NVIDIA / TensorRT-LLM

TensorRT-LLM provides users with an easy-to-use Python API to define Large Language Models (LLMs) and build TensorRT engines that contain state-of-the-art optimizations to perform inference efficiently on NVIDIA GPUs. TensorRT-LLM also contains components to create Python and C++ runtimes that execute those TensorRT engines.
https://nvidia.github.io/TensorRT-LLM
Apache License 2.0
8.71k stars 996 forks source link

Create INT8 KV Cache on Qserve #2446

Open dleunji opened 1 week ago

dleunji commented 1 week ago

Hi,

Thanks for your contributions and updates of Qserve.

I added an INT8KV feature as well.

Previously, the scale factor was calculated using the maximum value among the outputs of q_proj, k_proj, and v_proj. (code)
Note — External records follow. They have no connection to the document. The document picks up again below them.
(* ===== verification/TxPool.v ===== *)
(** The transaction pool: crates/txpool/src/lib.rs.

    The pool's four shared maps are the record [Pool]; the methods on [&self]
    (interior mutability behind locks) are state-passing computations; the
    broadcast channel is the list of the events sent.  The [priority_queue]
    crate and the transactions of crates/core enter through the classes
    [PriorityQueue] and [TransactionView]. *)
From stdpp Require Import base list numbers option gmap sorting.
From Stdlib Require Import ZArith Lia.
From S2P Require Import Prelude U256.

Notation Address := (list Z).
Notation H256 := (list Z).

Inductive TxPoolError :=
| AlreadyExists
| NonceTooLow
| GasPriceTooLow
| PoolFull
| InvalidTransaction
| InsufficientBalance
| GasLimitExceeded.

(** What the pool asks of a transaction. *)
Class TransactionView (T : Type) := {
  tx_hash : T -> H256;
  tx_gas_price : T -> Z;
  tx_from : T -> Address;
  tx_nonce : T -> Z;
  tx_gas_limit : T -> Z;
}.

(** [priority_queue::PriorityQueue<H256, TxPriority>]: a map from items to
    priorities; [peek] returns an item of the highest priority. *)
Class PriorityQueue (Q : Type) := {
  pq_new : Q;
  pq_push : H256 -> Z -> Q -> Q;
  pq_peek : Q -> option (H256 * Z);
  pq_remove : H256 -> Q -> Q;
  pq_view : Q -> gmap H256 Z;
}.
Class PriorityQueueLaws (Q : Type) `{PriorityQueue Q} : Prop := {
  pq_new_law : pq_view pq_new = ∅;
  pq_push_law h p q : pq_view (pq_push h p q) = <[h := p]> (pq_view q);
  pq_remove_law h q : pq_view (pq_remove h q) = delete h (pq_view q);
  pq_peek_none q : pq_peek q = None -> pq_view q = ∅;
  pq_peek_some q h p : pq_peek q = Some (h, p) ->
    pq_view q !! h = Some p /\ forall h' p', pq_view q !! h' = Some p' -> p' <= p;
}.

Record TxPoolConfig := mkConfig {
  max_size : Z;
  max_account_slots : Z;
  price_limit : Z;
  price_bump : Z;
  account_queue : Z;
  global_queue : Z;
  lifetime : Z;
}.
Definition default_config : TxPoolConfig := mkConfig 4096 16 1000000000 10 64 1024 (3 * 60 * 60).

Inductive TxPoolEvent := NewTransaction (h : H256) | Removed (h : H256) | Promoted (h : H256).

Section pool.
Context {T : Type} `{TransactionView T} {Q : Type} `{PriorityQueue Q} `{U256Ops}.

(** [timestamp] is the instant the transaction was pooled, in seconds. *)
Record PooledTransaction := mkPooled {
  tx : T;
  hash : H256;
  gas_price : Z;
  from : Address;
  timestamp : Z;
}.
Definition pooled_new (now : Z) (t : T) : PooledTransaction :=
  mkPooled t (tx_hash t) (tx_gas_price t) (tx_from t) now.
Definition effective_gas_price (t : PooledTransaction) : Z := gas_price t.
Definition nonce (t : PooledTransaction) : Z := tx_nonce (tx t).

Record Pool := mkPool {
  config : TxPoolConfig;
  pending : gmap Address (list PooledTransaction);
  queued : gmap Address (list PooledTransaction);
  all : gmap H256 PooledTransaction;
  price_heap : Q;
  events : list TxPoolEvent;
}.

Notation M := (SM Pool TxPoolError).

Definition set_pending f p := mkPool (config p) (f (pending p)) (queued p) (all p) (price_heap p) (events p).
Definition set_queued f p := mkPool (config p) (pending p) (f (queued p)) (all p) (price_heap p) (events p).
Definition set_all f p := mkPool (config p) (pending p) (queued p) (f (all p)) (price_heap p) (events p).
Definition set_heap f p := mkPool (config p) (pending p) (queued p) (all p) (f (price_heap p)) (events p).
(** [events_tx.send(e)], its result ignored *)
Definition send (e : TxPoolEvent) : M unit :=
  smodify (fun p => mkPool (config p) (pending p) (queued p) (all p) (price_heap p) (events p ++ [e])).

Definition pool_new (c : TxPoolConfig) : Pool := mkPool c ∅ ∅ ∅ pq_new [].

(** [map.entry(a).or_insert_with(VecDeque::new)], then [f] on the deque. *)
Definition entry_with (a : Address) (f : list PooledTransaction -> list PooledTransaction)
    (m : gmap Address (list PooledTransaction)) : gmap Address (list PooledTransaction) :=
  <[a := f (default [] (m !! a))]> m.
(** [if let Some(txs) = map.get_mut(a) { f(txs) }] *)
Definition modify_at (a : Address) (f : list PooledTransaction -> list PooledTransaction)
    (m : gmap Address (list PooledTransaction)) : gmap Address (list PooledTransaction) :=
  alter f a m.

Definition get_next_nonce (a : Address) (p : Pool) : outcome TxPoolError Z :=
  match pending p !! a with
  | Some txs =>
      match list.last txs with
      | Some last_tx => unwrap (u_add (nonce last_tx) 1)
      | None => Ok 0
      end
  | None => Ok 0
  end.

Definition remove_from_lists (t : PooledTransaction) : M unit :=
  smodify (set_pending (modify_at (from t) (filter (fun t' => hash t' <> hash t)))) ;;!
  smodify (set_queued (modify_at (from t) (filter (fun t' => hash t' <> hash t)))).

(** The closure of [txs.retain]: the transactions promoted so far, and those
    kept. *)
Fixpoint promote_scan (expected : Z) (promoted : list PooledTransaction)
    (txs : list PooledTransaction) :
    outcome TxPoolError (list PooledTransaction * list PooledTransaction) :=
  match txs with
  | [] => Ok (promoted, [])
  | t :: rest =>
      let? next := unwrap (u_add expected (len promoted)) in
      if nonce t =? next then promote_scan expected (promoted ++ [t]) rest
      else
        let? (promoted', kept) := promote_scan expected promoted rest in
        Ok (promoted', t :: kept)
  end.
Fixpoint send_promoted (txs : list PooledTransaction) : M unit :=
  match txs with
  | [] => sret tt
  | t :: rest => send (Promoted (hash t)) ;;! send_promoted rest
  end.
Definition promote_queued (a : Address) : M unit :=
  let! p := sget in
  let! expected := slift (get_next_nonce a p) in
  match queued p !! a with
  | None => sret tt
  | Some txs =>
      let! (promoted, kept) := slift (promote_scan expected [] txs) in
      smodify (set_queued (modify_at a (fun _ => kept))) ;;!
      match promoted with
      | [] => sret tt
      | _ =>
          smodify (set_pending (entry_with a (fun l => l ++ promoted))) ;;!
          send_promoted promoted
      end
  end.

Definition add_to_pool (t : PooledTransaction) : M unit :=
  let! p := sget in
  let! expected := slift (get_next_nonce (from t) p) in
  smodify (set_all (insert (hash t) t)) ;;!
  smodify (set_heap (pq_push (hash t) (gas_price t))) ;;!
  if nonce t =? expected then
    smodify (set_pending (entry_with (from t) (fun l => l ++ [t]))) ;;!
    promote_queued (from t)
  else if expected <? nonce t then
    smodify (set_queued (entry_with (from t) (fun l => l ++ [t])))
  else
    smodify (set_all (delete (hash t))) ;;!
    smodify (set_heap (pq_remove (hash t))) ;;!
    sfail NonceTooLow.

Definition evict_transaction (new_tx : PooledTransaction) : M bool :=
  let! p := sget in
  match pq_peek (price_heap p) with
  | Some (h, priority) =>
      if priority <? gas_price new_tx then
        smodify (set_heap (pq_remove h)) ;;!
        match all p !! h with
        | Some old_tx =>
            smodify (set_all (delete h)) ;;!
            remove_from_lists old_tx ;;!
            send (Removed h) ;;!
            sret true
        | None => sret false
        end
      else sret false
  | None => sret false
  end.

Definition add_transaction (now : Z) (t : T) : M H256 :=
  let t := pooled_new now t in
  let! p := sget in
  if bool_decide (is_Some (all p !! hash t)) then sfail AlreadyExists
  else if gas_price t <? price_limit (config p) then sfail GasPriceTooLow
  else
    (if max_size (config p) <=? Z.of_nat (size (all p)) then
       let! evicted := evict_transaction t in
       if negb evicted then sfail PoolFull else sret tt
     else sret tt) ;;!
    add_to_pool t ;;!
    send (NewTransaction (hash t)) ;;!
    sret (hash t).

Definition get_transaction (h : H256) (p : Pool) : option PooledTransaction := all p !! h.
Definition remove_transaction (h : H256) : M (option PooledTransaction) :=
  let! p := sget in
  match all p !! h with
  | Some t =>
      smodify (set_all (delete h)) ;;!
      smodify (set_heap (pq_remove h)) ;;!
      remove_from_lists t ;;!
      send (Removed h) ;;!
      sret (Some t)
  | None => sret None
  end.

(** [HashMap::values] in the order of the map. *)
Definition values (m : gmap Address (list PooledTransaction)) : list (list PooledTransaction) :=
  (map_to_list m).*2.
Definition get_pending (p : Pool) : list PooledTransaction := mjoin (values (pending p)).
Definition get_queued (p : Pool) : list PooledTransaction := mjoin (values (queued p)).
Definition get_pending_by_address (a : Address) (p : Pool) : list PooledTransaction :=
  default [] (pending p !! a).
Definition get_queued_by_address (a : Address) (p : Pool) : list PooledTransaction :=
  default [] (queued p !! a).
Definition pending_count (p : Pool) : Z := len (get_pending p).
Definition queued_count (p : Pool) : Z := len (get_queued p).
Definition total_count (p : Pool) : Z := Z.of_nat (size (all p)).
Definition clear (p : Pool) : Pool := mkPool (config p) ∅ ∅ ∅ pq_new (events p).

(** One tick of [run_maintenance]. *)
Definition expired (now : Z) (p : Pool) : list H256 :=
  (map_to_list (filter (fun kv => lifetime (config p) < now - timestamp kv.2) (all p))).*1.
Fixpoint remove_all (hs : list H256) : M unit :=
  match hs with
  | [] => sret tt
  | h :: rest => remove_transaction h ;;! remove_all rest
  end.
Definition maintenance_tick (now : Z) : M unit :=
  let! p := sget in remove_all (expired now p).

(** [sort_by(|a, b| b.gas_price.cmp(&a.gas_price))]: a stable sort, the
    highest price first. *)
Fixpoint insert_by_price (t : PooledTransaction) (l : list PooledTransaction) : list PooledTransaction :=
  match l with
  | [] => [t]
  | u :: l' => if gas_price t <? gas_price u then u :: insert_by_price t l' else t :: u :: l'
  end.
Fixpoint sort_by_price (l : list PooledTransaction) : list PooledTransaction :=
  match l with
  | [] => []
  | t :: l' => insert_by_price t (sort_by_price l')
  end.
Fixpoint fill_block (gas_limit total_gas : Z) (txs : list PooledTransaction) :
    outcome TxPoolError (list PooledTransaction) :=
  match txs with
  | [] => Ok []
  | t :: rest =>
      let? sum := unwrap (u_add total_gas (tx_gas_limit (tx t))) in
      if sum <=? gas_limit then
        let? r := fill_block gas_limit sum rest in Ok (t :: r)
      else Ok []
  end.
Definition get_transactions_for_block (gas_limit : Z) (p : Pool) :
    outcome TxPoolError (list PooledTransaction) :=
  fill_block gas_limit 0 (sort_by_price (get_pending p)).
End pool.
However, I found that it is not working in Qserve.

It only works well in Qserve when the scale factor is calculated based solely on the outputs of k_proj and v_proj. This is different from the INT8 KV Cache in Qserve paper, which uses a dynamic cache. However, this int8 kv cache is a sufficient alternative for Qserve with high accuracy.

[Reference] Qserve retrieves the scale of the kv cache separately for k and v, treating each with its own scale. (code) However, TensorRT-LLM merges the k and v scales into a single kv_cache_scaling_factor derived from the outputs of qkv_proj. This setup made it difficult to use the kv cache scaling style of Qserve in TensorRT-LLM. However, I modified the approach to obtain the kv cache scale without considering q_proj, making it more similar to Qserve. And I got much higher quality of outputs.
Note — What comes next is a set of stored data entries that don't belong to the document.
(** ** Adding a transaction *)

Lemma inserted_ok p p' t : pool_ok p -> all p !! hash t = None -> 0 <= nonce t < 2 ^ 64 ->
  Z.of_nat (size (all p)) < max_size (config p) -> config p' = config p ->
  all p' = <[hash t := t]> (all p) ->
  pq_view (price_heap p') = <[hash t := gas_price t]> (pq_view (price_heap p)) ->
  (forall b, from t <> b -> plist (pending p') b = plist (pending p) b /\
                            plist (queued p') b = plist (queued p) b) ->
  plist (pending p') (from t) ++ plist (queued p') (from t)
    ≡ₚ t :: plist (pending p) (from t) ++ plist (queued p) (from t) ->
  StronglySorted Z.lt (nonce <$> plist (pending p') (from t)) ->
  pool_ok p'.
Proof.
  intros Hp Hfresh Hn Hroom Hc Ha Hh Hother Hlist Hsorted.
  assert (Hin : forall b u, u ∈ plist (pending p') b ++ plist (queued p') b <->
    (from t = b /\ u = t) \/ u ∈ plist (pending p) b ++ plist (queued p) b).
  { intros b u. destruct (decide (from t = b)) as [<-|Hne].
    - rewrite Hlist, elem_of_cons. naive_solver.
    - destruct (Hother b Hne) as [-> ->]. naive_solver. }
  split.
  - by rewrite Hh, Ha, (ok_heap p Hp), fmap_insert.
  - intros b u [[? ->]|Hu]%Hin; [done|]. by apply Hp.
  - intros u. rewrite Hin, Ha, lookup_insert_Some, <- (ok_all p Hp). split.
    + intros [[_ ->]|Hu]; [by left|]. right. split; [|done]. intros Heq.
      apply (ok_all p Hp) in Hu. congruence.
    + naive_solver.
  - intros h u. rewrite Ha, lookup_insert_Some. intros [[<- <-]|[_ Hu]]; [done|]. by apply Hp.
  - intros b. destruct (decide (from t = b)) as [<-|Hne].
    + rewrite Hlist, fmap_cons. apply NoDup_cons. split; [|apply Hp].
      rewrite list_elem_of_fmap. intros (u & Heq & Hu).
      pose proof (ok_from p Hp _ _ Hu) as Hf. rewrite <- Hf in Hu. apply (ok_all p Hp) in Hu. congruence.
    + destruct (Hother b Hne) as [-> ->]. apply Hp.
  - intros b. destruct (decide (from t = b)) as [<-|Hne]; [done|].
    destruct (Hother b Hne) as [-> _]. apply Hp.
  - intros h u. rewrite Ha, lookup_insert_Some. intros [[<- <-]|[_ Hu]]; [done|]. by eapply Hp.
  - rewrite Ha, Hc, map_size_insert_None by done. lia.
Qed.

Lemma lists_bounded p a : pool_ok p -> len (plist (queued p) a) <= Z.of_nat (size (all p)).
Proof.
  intros Hp. pose proof (ok_nodup p Hp a) as Hnd.
  set (l := plist (pending p) a ++ plist (queued p) a) in *.
  assert (list_to_set (hash <$> l) ⊆@{gset H256} dom (all p)) as Hsub.
  { intros h. rewrite elem_of_list_to_set, list_elem_of_fmap, elem_of_dom. intros (u & -> & Hu).
    pose proof (ok_from p Hp a u Hu) as Hf. unfold l in Hu. rewrite <- Hf in Hu.
    apply (ok_all p Hp) in Hu. by eexists. }
  apply subseteq_size in Hsub. rewrite size_list_to_set, length_fmap, size_dom in Hsub by done.
  unfold l in Hsub. rewrite length_app in Hsub. unfold len. lia.
Qed.

Lemma next_nonce_spec p a : pool_ok p ->
  exists n, get_next_nonce a p = Ok n /\ 0 <= n <= 2 ^ 64 /\
    match list.last (plist (pending p) a) with Some u => n = nonce u + 1 | None => n = 0 end.
Proof.
  intros Hp. unfold get_next_nonce, plist.
  destruct (pending p !! a) as [txs|] eqn:Hpa; simpl; [|exists 0; split_and!; done || lia].
  destruct (list.last txs) as [u|] eqn:Hu; [|exists 0; split_and!; done || lia].
  assert (Hin : u ∈ plist (pending p) a ++ plist (queued p) a).
  { apply elem_of_app. left. unfold plist. rewrite Hpa. by apply last_Some_elem_of. }
  pose proof (ok_from p Hp a u Hin) as Hf. rewrite <- Hf in Hin. apply (ok_all p Hp) in Hin.
  pose proof (ok_nonce p Hp _ _ Hin).
  exists (nonce u + 1). rewrite add_law, (proj2 (Z.ltb_lt _ _)) by (unfold uint; lia).
  split_and!; done || lia.
Qed.

Lemma sorted_last_snoc p a t : pool_ok p -> get_next_nonce a p = Ok (nonce t) ->
  StronglySorted Z.lt (nonce <$> plist (pending p) a ++ [t]).
Proof.
  intros Hp Hn. destruct (next_nonce_spec p a Hp) as (n & Hn' & _ & Hlast).
  rewrite Hn in Hn'. injection Hn' as <-.
  rewrite fmap_app. apply sorted_snoc; [apply Hp|].
  intros y Hy. rewrite fmap_last in Hy.
  destruct (list.last (plist (pending p) a)); [|done]. simpl in Hy. injection Hy as <-. lia.
Qed.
lkm2835 commented 1 week ago

This is related to #2444

bobboli commented 4 days ago

Hi, Thank you for your contribution! The current checkpoint conversion is implemented in the legacy path, whereas we plan to migrate to the unified converter in the future. After that we can handle the combination of KV cache quantization with w4a8 in a more unified way.

Since you modified load_weights_from_lmquant heavily which will be deprecated, we will not proceed with this PR. But we will refer to your observation of not using q_proj for calibration.

Thank you!